WORK TASK: Write out again the entries from the first line to the line that includes "(** Source: backend/src/fetchnow/premium/repository.py:42-55", keeping both of those lines.

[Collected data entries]
◆ ◆ ◆ ◆ ◆

(* ===== verification/Premium.v ===== *)
(** Premium entitlements: [premium/policy.py], [premium/repository.py],
    [premium/service.py] and [premium/reconcile.py]. *)

From S2P Require Export Database.

Local Open Scope string_scope.
Local Open Scope Z_scope.

Module PremiumEntitlementRepository.
Import PaymentStates.

(** Source: backend/src/fetchnow/premium/policy.py:23-34 [capability_from_entitlement] *)
Definition capability_from_entitlement (entitlement : option PremiumEntitlement)
  : PremiumCapability :=
  match entitlement with
  | None => {| is_premium := false; premium_expires_at := None; capability_product_code := None |}
  | Some e => {|
      is_premium := true;
      premium_expires_at := Some (pe_expires_at e);
      capability_product_code := Some (pe_product_code e)
    |}
  end.

(** Source: backend/src/fetchnow/premium/repository.py:26-30 [database_now] *)
Definition database_now : DB time := clock_timestamp.

(** Source: backend/src/fetchnow/premium/repository.py:32-40 [get_by_source_payment_order_id] *)
Definition get_by_source_payment_order_id (payment_order_id : uid)
  : DB (option PremiumEntitlement) :=
  select_first (fun r => bool_decide (pe_source_payment_order_id r = payment_order_id)).

(** Source: backend/src/fetchnow/premium/repository.py:47-51 [PremiumEntitlementRepository.get_active_for_client]
    The entitlement window of the client is open at [now]. *)
Definition active_for (anonymous_client_id : uid) (now : time) (r : PremiumEntitlement) : bool :=
  bool_decide (pe_anonymous_client_id r = anonymous_client_id) &&
  (pe_starts_at r <=? now) && (now <? pe_expires_at r).

(** Source: backend/src/fetchnow/premium/repository.py:42-55 [get_active_for_client] *)
Definition get_active_for_client (anonymous_client_id : uid) (now : time)
  : DB (option PremiumEntitlement) :=
  let* found := select (active_for anonymous_client_id now) in
  ret (head (order_by (fun r => - pe_expires_at r) found)).

(** Source: backend/src/fetchnow/premium/repository.py:57-110 [ensure_for_paid_order] *)
Definition ensure_for_paid_order_at (order : PaymentOrder) (now : time)
  : DB (PremiumEntitlement * bool) :=
  match po_status order, po_paid_at order with
  | PAID, Some starts_at =>
      raise_when (po_entitlement_duration_seconds order <=? 0) PremiumEntitlementInvariantError ;;;
      let* existing := get_by_source_payment_order_id (po_id order) in
      match existing with
      | Some existing => ret (existing, false)
      | None =>
          let expires_at := starts_at + seconds (po_entitlement_duration_seconds order) in
          raise_when (expires_at <=? starts_at) PremiumEntitlementInvariantError ;;;
          let* id := uuid4 in
          let* public_id := uuid4 in
          let row := {|
            pe_id := id;
            pe_public_id := public_id;
            pe_anonymous_client_id := po_anonymous_client_id order;
            pe_source_payment_order_id := po_id order;
            pe_product_code := po_product_code order;
            pe_starts_at := starts_at;
            pe_expires_at := expires_at;
            pe_created_at := now
          |} in
          try_catch
            (begin_nested (insert_row row) ;;; ret (row, true))
            (fun e =>
               match e with
               | IntegrityError => Some (
                   let* existing := get_by_source_payment_order_id (po_id order) in
                   match existing with
                   | None => raise PremiumEntitlementInvariantError
                   | Some existing => ret (existing, false)
                   end)
               | _ => None
               end)
      end
  | _, _ => raise PremiumEntitlementInvariantError
  end.

(** Source: backend/src/fetchnow/premium/service.py:27-32 [PremiumEntitlementService.ensure_for_paid_order] *)
Definition ensure_for_paid_order (order : PaymentOrder) : DB (PremiumEntitlement * bool) :=
  let* now := database_now in
  ensure_for_paid_order_at order now.

(** Source: backend/src/fetchnow/premium/service.py:18-21 [PremiumStatus] *)
Record PremiumStatus := {
  ps_capability : PremiumCapability;
  ps_entitlement : option PremiumEntitlement
}.

(** Source: backend/src/fetchnow/premium/service.py:34-45 [status_for_client] *)
Definition status_for_client (anonymous_client_id : uid) : DB PremiumStatus :=
  let* now := database_now in
  let* entitlement := get_active_for_client anonymous_client_id now in
  ret {| ps_capability := capability_from_entitlement entitlement;
         ps_entitlement := entitlement |}.

(** Source: backend/src/fetchnow/premium/reconcile.py:18-22 [PremiumReconcileResult] *)
Record PremiumReconcileResult := {
  pr_scanned : Z;
  pr_created : Z;
  pr_reused : Z
}.

(** Source: backend/src/fetchnow/premium/reconcile.py:37-45 [reconcile_paid_orders_without_entitlement]
    A paid order that no entitlement row references: the outer join's misses. *)
Definition paid_without_entitlement (w : World) (o : PaymentOrder) : bool :=
  bool_decide (po_status o = PAID) &&
  negb (exists_row (fun e => bool_decide (pe_source_payment_order_id e = po_id o)) w).

(** Source: backend/src/fetchnow/premium/reconcile.py:25-66 [reconcile_paid_orders_without_entitlement] *)
Definition reconcile_paid_orders_without_entitlement : DB PremiumReconcileResult :=
  let* now := database_now in
  let* found := gets (fun w => List.filter (paid_without_entitlement w) (rows w)) in
  let orders := order_by (fun o => default 0 (po_paid_at o)) found in
  let* counts := fold_m (fun '(created, reused) order =>
    let* res := ensure_for_paid_order_at order now in
    ret (if res.2 then (created + 1, reused) else (created, reused + 1))) (0, 0) orders in
  ret {| pr_scanned := Z.of_nat (length orders); pr_created := counts.1; pr_reused := counts.2 |}.

(** ** Lemmas *)

(** The head of the ordered active entitlements expires last. *)
Lemma head_order_by {R} `{Table R} key (l : list R) :
  match head (order_by key l) with
  | None => l = []
  | Some r => r ∈ l /\ forall r', r' ∈ l -> row_le key r r'
  end.
Proof.
  pose proof (order_by_sorted key l) as Hs. pose proof (order_by_perm key l) as Hp.
  destruct (order_by key l) as [|r l'] eqn:E; cbn.
  - by apply Permutation_nil_l in Hp.
  - apply StronglySorted_cons in Hs as [Hr _]. rewrite Forall_forall in Hr. split.
    + rewrite <- Hp. left.
    + intros r' Hr'. rewrite <- Hp in Hr'. apply elem_of_cons in Hr' as [->|Hr']; [|by apply Hr].
      unfold row_le. right. split; [done|lia].
Qed.

Lemma status_for_client_spec client w :
  let now := clock w (clock_reads w) in
  exists st w', status_for_client client w = (inr st, w') /\ same_tables w w' /\
    (is_premium (ps_capability st) = true <->
       exists id e, premium_entitlements w !! id = Some e /\ active_for client now e = true) /\
    (forall t, premium_expires_at (ps_capability st) = Some t ->
       (exists id e, premium_entitlements w !! id = Some e /\ active_for client now e = true /\
          pe_expires_at e = t) /\
       (forall id e, premium_entitlements w !! id = Some e -> active_for client now e = true ->
          pe_expires_at e <= t)).
Proof.
  intros now. set (w1 := w <| clock_reads := S (clock_reads w) |>).
  set (l := List.filter (active_for client now) (rows w1)).
  pose proof (head_order_by (fun r => - pe_expires_at r) l) as Hh.
  assert (Hl : forall e, e ∈ l <-> exists id, premium_entitlements w !! id = Some e /\
            active_for client now e = true).
  { intros e. unfold l. rewrite elem_of_filter_rows. cbn.
    split; [intros [[id ?] ?]; eauto | intros (id & ? & ?); eauto]. }
  exists {| ps_capability := capability_from_entitlement (head (order_by (fun r => - pe_expires_at r) l));
            ps_entitlement := head (order_by (fun r => - pe_expires_at r) l) |}, w1.
  split; [done|]. split; [done|]. cbn.
  destruct (head _) as [e|]; cbn.
  - destruct Hh as [He Hle]. apply Hl in He as (id & He & Ha). split; [split; by eauto|].
    intros t Et. injection Et as <-. split; [eauto|]. intros id' e' He' Ha'.
    assert (Hin : e' ∈ l) by (apply Hl; eauto). apply Hle in Hin. unfold row_le in Hin. lia.
  - split; [|done]. split; [done|]. intros (id & e & He & Ha).
    assert (Hin : e ∈ l) by (apply Hl; eauto). rewrite Hh in Hin. by apply not_elem_of_nil in Hin.
Qed.

(** A client is Premium exactly while one of its entitlement windows is
    open at the database clock, and the expiry reported is the latest one among
    its open windows. *)
Theorem premium_status_correct client w :
  let now := clock w (clock_reads w) in
  exists st w', status_for_client client w = (inr st, w') /\ same_tables w w' /\
    (is_premium (ps_capability st) = true <->
       exists id e, premium_entitlements w !! id = Some e /\ active_for client now e = true) /\
    (forall t, premium_expires_at (ps_capability st) = Some t ->
       (exists id e, premium_entitlements w !! id = Some e /\ active_for client now e = true /\
          pe_expires_at e = t) /\
       (forall id e, premium_entitlements w !! id = Some e -> active_for client now e = true ->
          pe_expires_at e <= t)).
Proof. exact (status_for_client_spec client w). Qed.

End PremiumEntitlementRepository.
(* ===== verification/Quota.v ===== *)
(** Free-download quota: anonymous identities, the status projection,
    reservations and their life cycle ([quota/repository.py]) and admission
    ([quota/service.py]). *)

From S2P Require Export Premium.

Local Open Scope string_scope.
Local Open Scope Z_scope.

Module QuotaRepository.

(** Source: backend/src/fetchnow/quota/repository.py:30-34 [database_now] *)
Definition database_now : DB time := clock_timestamp.

(** Source: backend/src/fetchnow/quota/repository.py:36-45 [get_active_client_by_hash] *)
Definition get_active_client_by_hash (token_hash : bytes) (now : time)
  : DB (option AnonymousClient) :=
  select_first (fun r => bool_decide (ac_token_hash r = token_hash) && (now <? ac_expires_at r)).

(** Source: backend/src/fetchnow/quota/repository.py:47-60 [create_client] *)
Definition create_client (token_hash : bytes) (now : time) (ttl_seconds : Z) : DB AnonymousClient :=
  raise_when (negb (Nat.eqb (length token_hash) 32))
    (QuotaInvariantError "anonymous token hash length is invalid") ;;;
  let* id := uuid4 in
  let row := {|
    ac_id := id;
    ac_token_hash := token_hash;
    ac_created_at := now;
    ac_expires_at := now + seconds ttl_seconds
  |} in
  insert_row row ;;; ret row.

(** Source: backend/src/fetchnow/quota/repository.py:62-71 [lock_client] *)
Definition lock_client (client_id : uid) (require_active_at : option time)
  : DB (option AnonymousClient) :=
  select_by_id client_id (fun r =>
    match require_active_at with
    | Some t => t <? ac_expires_at r
    | None => true
    end).

(** Source: backend/src/fetchnow/quota/repository.py:85-90 [QuotaRepository.status_locked]
    A consumption of the client inside the window that ends at [now]. *)
Definition used_in_window (client_id : uid) (cutoff now : time) (r : FreeDownloadQuotaEntry) : bool :=
  bool_decide (qe_anonymous_client_id r = client_id) && bool_decide (qe_state r = CONSUMED) &&
  sql_gt (qe_consumed_at r) cutoff && sql_le (qe_consumed_at r) now.

(** Source: backend/src/fetchnow/quota/repository.py:96-100 [QuotaRepository.status_locked]
    A reservation of the client that is still open at [now]. *)
Definition reserved_at_time (client_id : uid) (now : time) (r : FreeDownloadQuotaEntry) : bool :=
  bool_decide (qe_anonymous_client_id r = client_id) && bool_decide (qe_state r = RESERVED) &&
  (now <? qe_reservation_expires_at r).

(** Source: backend/src/fetchnow/quota/repository.py:108-120 [QuotaRepository.status_locked]
    The consumption instant of a consumed row. *)
Definition consumed_instant (r : FreeDownloadQuotaEntry) : time := default 0 (qe_consumed_at r).

(** Source: backend/src/fetchnow/quota/repository.py:73-133 [status_locked] *)
Definition status_locked (client_id : uid) (now : time) (policy : EffectiveDownloadPolicy)
  : DB QuotaStatus :=
  match download_limit policy, quota_window_seconds policy with
  | Some limit, Some window =>
      let cutoff := now - seconds window in
      let* used := select_count (used_in_window client_id cutoff now) in
      let* reserved := select_count (reserved_at_time client_id now) in
      let* reset_at :=
        if limit <=? used then
          let* found := select (used_in_window client_id cutoff now) in
          let releasing_consumption :=
            head (drop (Z.to_nat (used - limit)) (order_by consumed_instant found)) in
          ret (match releasing_consumption with
               | Some r => Some (consumed_instant r + seconds window)
               | None => None
               end)
        else ret None in
      ret {|
        qs_tier := tier policy;
        qs_download_limit := Some limit;
        qs_downloads_used := Some used;
        qs_downloads_reserved := Some reserved;
        qs_downloads_remaining := Some (Z.max 0 (limit - used - reserved));
        qs_reset_at := reset_at;
        qs_window_seconds := Some window;
        qs_premium_expires_at := None
      |}
  | _, _ => raise (QuotaInvariantError "unlimited policy cannot enter Free accounting")
  end.

(** Source: backend/src/fetchnow/quota/repository.py:135-157 [reserve_locked] *)
Definition reserve_locked (client_id download_job_id : uid)
    (reserved_at reservation_expires_at : time) : DB FreeDownloadQuotaEntry :=
  raise_when (reservation_expires_at <=? reserved_at)
    (QuotaInvariantError "reservation expiry must be in the future") ;;;
  let* id := uuid4 in
  let row := {|
    qe_id := id;
    qe_anonymous_client_id := client_id;
    qe_download_job_id := download_job_id;
    qe_state := RESERVED;
    qe_reserved_at := reserved_at;
    qe_reservation_expires_at := reservation_expires_at;
    qe_consumed_at := None;
    qe_released_at := None
  |} in
  insert_row row ;;; ret row.

(** Source: backend/src/fetchnow/quota/repository.py:159-167 [identity_id_for_download] *)
Definition identity_id_for_download (download_job_id : uid) : DB (option uid) :=
  let* r := select_first (fun r => bool_decide (qe_download_job_id r = download_job_id)) in
  ret (qe_anonymous_client_id <$> r).

(** Source: backend/src/fetchnow/quota/repository.py:169-177 [lock_entry_for_download] *)
Definition lock_entry_for_download (download_job_id : uid) : DB (option FreeDownloadQuotaEntry) :=
  select_first (fun r => bool_decide (qe_download_job_id r = download_job_id)).

(** Source: backend/src/fetchnow/quota/repository.py:179-185 [consume_locked] *)
Definition consume_locked (entry : FreeDownloadQuotaEntry) (now : time)
  : DB FreeDownloadQuotaEntry :=
  raise_when (negb (bool_decide (qe_state entry = RESERVED)))
    (QuotaInvariantError "ready transition lacks a reserved quota entry") ;;;
  update_row (qe_id entry) (fun e =>
    e <| qe_state := CONSUMED |> <| qe_consumed_at := Some now |> <| qe_released_at := None |>).

(** Source: backend/src/fetchnow/quota/repository.py:187-200 [release_locked] *)
Definition release_locked (entry : FreeDownloadQuotaEntry) (now : time) (expired : bool)
  : DB FreeDownloadQuotaEntry :=
  match qe_state entry with
  | RESERVED =>
      update_row (qe_id entry) (fun e =>
        e <| qe_state := if expired then ENTRY_EXPIRED else RELEASED |>
          <| qe_consumed_at := None |> <| qe_released_at := Some now |>)
  | RELEASED | ENTRY_EXPIRED => ret entry
  | CONSUMED => raise (QuotaInvariantError "cannot release a consumed quota entry")
  end.

(** Source: backend/src/fetchnow/quota/repository.py:212-221 [QuotaRepository.cleanup_terminal]
    The WHERE clause of [delete_terminal_entries_before], and its re-check. *)
Definition terminal_before (cutoff : time) (r : FreeDownloadQuotaEntry) : bool :=
  (bool_decide (qe_state r = CONSUMED) && sql_le (qe_consumed_at r) cutoff) ||
  (bool_decide (qe_state r ∈ [RELEASED; ENTRY_EXPIRED]) && sql_le (qe_released_at r) cutoff).
(** Compaction loses and invents no evidence: when [_compact_closed] succeeds
    on the rows of an entry, the closed rows of the entry cover exactly the bytes
    they covered before and number at most [MAX_CLOSED_FRAGMENTS]; every active
    row and every row of another entry is untouched. *)
Theorem compaction_preserves_evidence entry_id rs now w w' :
  ranges_ok w -> lock_ranges entry_id w = (inr rs, w) ->
  compact_closed entry_id rs now w = (inr tt, w') ->
  (forall x, closed_observed w' entry_id x <-> closed_observed w entry_id x) /\
  Z.of_nat (length (List.filter (fun r => bool_decide (dr_quota_entry_id r = entry_id) && is_closed r)
    (rows w'))) <= MAX_CLOSED_FRAGMENTS /\
  (forall id r, dr_state r = ACTIVE \/ dr_quota_entry_id r <> entry_id ->
     free_download_delivery_ranges w' !! id = Some r <-> free_download_delivery_ranges w !! id = Some r).
Proof.
  intros [Hk Hok] Erun E. unfold lock_ranges in Erun. erewrite bind_run in Erun; [|reflexivity].
  injection Erun as <-. unfold compact_closed in E.
  set (mine r := bool_decide (dr_quota_entry_id r = entry_id)) in *.
  set (found := List.filter mine (rows w)) in *.
  set (closed := List.filter is_closed (order_by dr_request_start found)) in *.
  set (union := normalize_intervals (served_interval <$> List.filter served closed)) in *.
  destruct (MAX_CLOSED_FRAGMENTS <? Z.of_nat (length union)) eqn:Elen in E; [done|].
  erewrite bind_run in E; [|reflexivity]. propify.
  set (p r := mine r && is_closed r) in *.
  assert (Hp : closed ≡ₚ List.filter p (rows w)).
  { unfold closed. rewrite (lfilter_perm _ _ _ (order_by_perm dr_request_start found)).
    unfold found. by rewrite lfilter_lfilter. }
  assert (Hclosed : forall r, r ∈ closed <-> (exists id, free_download_delivery_ranges w !! id = Some r) /\
            dr_quota_entry_id r = entry_id /\ dr_state r = CLOSED).
  { intros r. rewrite Hp, elem_of_filter_rows. unfold p, mine, is_closed. cbn.
    rewrite andb_true_iff, !bool_decide_eq_true. done. }
  assert (Hcov : forall x, covers union x <-> closed_observed w entry_id x).
  { intros x. unfold union. fold (closed_intervals closed). rewrite covers_served. split.
    - intros (r & Hr & Hx). apply Hclosed in Hr as ([id Hid] & He & Hs). by exists id, r.
    - intros (id & r & Hid & He & Hs & Hx). exists r. split; [|done]. apply Hclosed. eauto. }
  destruct (_ && _) eqn:Esame in E.
  { injection E as <-. split; [done|]. split; [|done]. propify.
    change (Z.of_nat (length (List.filter p (rows w))) <= MAX_CLOSED_FRAGMENTS).
    rewrite <- (Permutation_length Hp). apply Nat.eqb_eq in H. lia. }
  destruct closed as [|template closed'] eqn:Ecl.
  { injection E as <-. split; [done|]. split; [|done].
    change (Z.of_nat (length (List.filter p (rows w))) <= MAX_CLOSED_FRAGMENTS).
    rewrite <- (Permutation_length Hp). cbn. unfold MAX_CLOSED_FRAGMENTS. lia. }
  clear Esame. erewrite bind_run in E; [|reflexivity].
  change (List.filter (fun r => bool_decide (dr_quota_entry_id r = entry_id) && is_closed r) (rows w))
    with (List.filter p (rows w)) in E.
  destruct (run_delete_ranges (dr_id <$> List.filter p (rows w)) w) as (n & t & Edel & Ht).
  rewrite (bind_run _ _ _ _ _ Edel) in E.
  apply run_insert_union in E as (news & Hz & Hlen & Hchk & Hin & Hcnt).
  set (w1 := w <| free_download_delivery_ranges := t |>) in *.
  assert (Hids : forall id r, free_download_delivery_ranges w !! id = Some r ->
            id ∈ dr_id <$> List.filter p (rows w) <-> p r = true).
  { intros id r Hid. rewrite list_elem_of_fmap. split.
    - intros (r' & -> & Hr'). apply elem_of_filter_rows in Hr' as [[id' Hid'] Hpr].
      assert (dr_id r' = id') as <- by by apply Hk. cbn in Hid'. congruence.
    - intros Hpr. exists r. split; [symmetry; by apply (Hk id)|].
      apply elem_of_filter_rows. split; [by exists id|done]. }
  assert (Ht' : forall id r, t !! id = Some r <->
            free_download_delivery_ranges w !! id = Some r /\ p r = false).
  { intros id r. rewrite Ht. destruct (free_download_delivery_ranges w !! id) as [r'|] eqn:Er.
    - specialize (Hids _ _ Er). destruct (decide _) as [Hd|Hd].
      + split; [done|]. intros [E Hpr]. injection E as ->. rewrite (proj1 Hids Hd) in Hpr. done.
      + split; [|by intros [? _]]. intros E. injection E as ->. split; [done|].
        apply not_true_iff_false. tauto.
    - split; [by destruct (decide _)|]. by intros [? _]. }
  assert (Hnews : forall r, r ∈ news -> exists iv, iv ∈ union /\ dr_quota_entry_id r = entry_id /\
            dr_state r = CLOSED /\ served_interval r = iv).
  { intros r Hr. rewrite Hz in Hr. apply elem_of_lookup_zip_with in Hr as (i & id & iv & -> & _ & Hiv).
    exists iv. split; [by eapply list_elem_of_lookup_2|]. by destruct iv. }
  assert (Hunion : forall iv, iv ∈ union -> exists r, r ∈ news /\ dr_quota_entry_id r = entry_id /\
            dr_state r = CLOSED /\ served_interval r = iv).
  { intros iv Hiv. apply list_elem_of_lookup in Hiv as [i Hi].
    destruct (lookup_lt_is_Some_2 news i) as [r Hr].
    { rewrite Hlen. by eapply lookup_lt_Some. }
    exists r. split; [by eapply list_elem_of_lookup_2|]. rewrite Hz in Hr.
    rewrite lookup_zip_with, Hi in Hr. destruct ((dr_id <$> news) !! i); [|done].
    cbn in Hr. injection Hr as <-. by destruct iv. }
  assert (Hpf : forall r, dr_quota_entry_id r = entry_id -> dr_state r = CLOSED -> p r = true).
  { intros r He Hs. unfold p, mine, is_closed. by rewrite He, Hs, !bool_decide_eq_true_2. }
  split_and!.
  - intros x. rewrite <- Hcov. split.
    + intros (id & r & Hr & He & Hs & Hx). apply Hin in Hr as [Hr|[Hr _]].
      * apply Ht' in Hr as [_ Hpr]. by rewrite Hpf in Hpr.
      * apply Hnews in Hr as (iv & Hiv & _ & _ & <-). by exists (served_interval r).
    + intros (iv & Hiv & Hx). apply Hunion in Hiv as (r & Hr & He & Hs & <-).
      exists (dr_id r), r. split; [apply Hin; by right|done].
  - change (Z.of_nat (length (List.filter p (rows w'))) <= MAX_CLOSED_FRAGMENTS).
    rewrite Hcnt. rewrite (lfilter_none p (rows w1)).
    + pose proof (lfilter_length_le p news). cbn. lia.
    + intros r Hr. apply elem_of_rows in Hr as [id Hr]. by apply Ht' in Hr as [_ ?].
  - intros id r Hr. rewrite Hin. split.
    + intros [Hid|[Hid _]]; [by apply Ht' in Hid as [? _]|].
      apply Hnews in Hid as (iv & _ & He & Hs & _). destruct Hr; congruence.
    + intros Hid. left. apply Ht'. split; [done|]. unfold p, mine, is_closed.
      destruct Hr as [Hr|Hr].
      * rewrite Hr. by rewrite andb_false_r.
      * by rewrite (bool_decide_eq_false_2 _ Hr).
Qed.
(* ===== verification/PromoteTheorems.v ===== *)
(** Promotion to Premium: what it settles, and that it happens once. *)

From S2P Require Export Authorize.

Local Open Scope string_scope.
Local Open Scope list_scope.
Local Open Scope Z_scope.

Module PromoteTheorems.
Import QuotaRepository BrowserGrantRepository DownloadPremiumUpgradeService DeliveryQuotaAccounting DeliveryTheorems GrantTheorems.

(** ** The ledger *)

(** What closing the stale attempts of an entry does to the ledger: the
    evidence of every entry, and the rows of the others, stay. *)
Record same_evidence (entry : uid) (w0 w : World) : Prop := {
  se_tables : exists t, w = w0 <| free_download_delivery_ranges := t |>;
  se_ok : ranges_ok w;
  se_observed : forall e x, observed w e x <-> observed w0 e x;
  se_other : forall id r, dr_quota_entry_id r <> entry ->
    free_download_delivery_ranges w !! id = Some r <-> free_download_delivery_ranges w0 !! id = Some r
}.

Lemma same_evidence_refl entry w : ranges_ok w -> same_evidence entry w w.
Proof. intros Hok. split; [|done|done|done]. exists (free_download_delivery_ranges w). by destruct w. Qed.
(* ===== verification/AuthorizeTheorems.v ===== *)
(** Who can read an artifact: exactly the bearers of the job's token and of an
    unrevoked grant for the artifact the job has now. *)

From S2P Require Export PromoteTheorems.

Local Open Scope string_scope.
Local Open Scope list_scope.
Local Open Scope Z_scope.

Module AuthorizeTheorems.
Import BrowserGrantRepository BrowserGrantService DownloadPremiumUpgradeService DeliveryService GrantTheorems PromoteTheorems.

(** ** Delivery conditions *)

Definition deliverable (parent : MediaJob) (job : MediaDownloadJob) (now : time) : Prop :=
  mj_public_state parent <> JobStates.EXPIRED /\ now < mj_expires_at parent /\
  dj_public_state job = DownloadStates.READY /\ now < dj_expires_at job.

(** The constraints of the table make the artifact of a ready job complete. *)
Lemma ready_pointer_complete job :
  MediaDownloadJob_check job = true -> dj_public_state job = DownloadStates.READY -> _assert_ready_pointer job = inr tt.
Proof.
  unfold MediaDownloadJob_check, dj_result_state_check. intros Hc Es. rewrite Es in Hc. propify.
  unfold _assert_ready_pointer. destruct (dj_artifact_bytes job) as [b|]; [|done]. destruct_opts. propify.
  cbn. by replace (b <=? 0) with false by (symmetry; apply Z.leb_gt; lia).
Qed.

Lemma assert_deliverable_exact parent job now :
  MediaDownloadJob_check job = true -> assert_deliverable parent job now = inr tt <-> deliverable parent job now.
Proof.
  intros Hc. unfold assert_deliverable, deliverable. split.
  - intros Ha. ok_step Ha. ok_step Ha. apply raise_if_inr in Ha0, Ha1. propify. done.
  - intros (Hp & Hpe & Hr & He). rewrite Hr, !bool_decide_eq_false_2 by done.
    replace (mj_expires_at parent <=? now) with false by (symmetry; by apply Z.leb_gt).
    replace (dj_expires_at job <=? now) with false by (symmetry; by apply Z.leb_gt).
    rewrite bool_decide_eq_true_2 by done. cbn. by apply ready_pointer_complete.
Qed.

◆ ◆ ◆ ◆ ◆

RESULT OF THE EXERCISE:
(* ===== verification/Premium.v ===== *)
(** Premium entitlements: [premium/policy.py], [premium/repository.py],
    [premium/service.py] and [premium/reconcile.py]. *)

From S2P Require Export Database.

Local Open Scope string_scope.
Local Open Scope Z_scope.

Module PremiumEntitlementRepository.
Import PaymentStates.

(** Source: backend/src/fetchnow/premium/policy.py:23-34 [capability_from_entitlement] *)
Definition capability_from_entitlement (entitlement : option PremiumEntitlement)
  : PremiumCapability :=
  match entitlement with
  | None => {| is_premium := false; premium_expires_at := None; capability_product_code := None |}
  | Some e => {|
      is_premium := true;
      premium_expires_at := Some (pe_expires_at e);
      capability_product_code := Some (pe_product_code e)
    |}
  end.

(** Source: backend/src/fetchnow/premium/repository.py:26-30 [database_now] *)
Definition database_now : DB time := clock_timestamp.

(** Source: backend/src/fetchnow/premium/repository.py:32-40 [get_by_source_payment_order_id] *)
Definition get_by_source_payment_order_id (payment_order_id : uid)
  : DB (option PremiumEntitlement) :=
  select_first (fun r => bool_decide (pe_source_payment_order_id r = payment_order_id)).

(** Source: backend/src/fetchnow/premium/repository.py:47-51 [PremiumEntitlementRepository.get_active_for_client]
    The entitlement window of the client is open at [now]. *)
Definition active_for (anonymous_client_id : uid) (now : time) (r : PremiumEntitlement) : bool :=
  bool_decide (pe_anonymous_client_id r = anonymous_client_id) &&
  (pe_starts_at r <=? now) && (now <? pe_expires_at r).

(** Source: backend/src/fetchnow/premium/repository.py:42-55 [get_active_for_client] *)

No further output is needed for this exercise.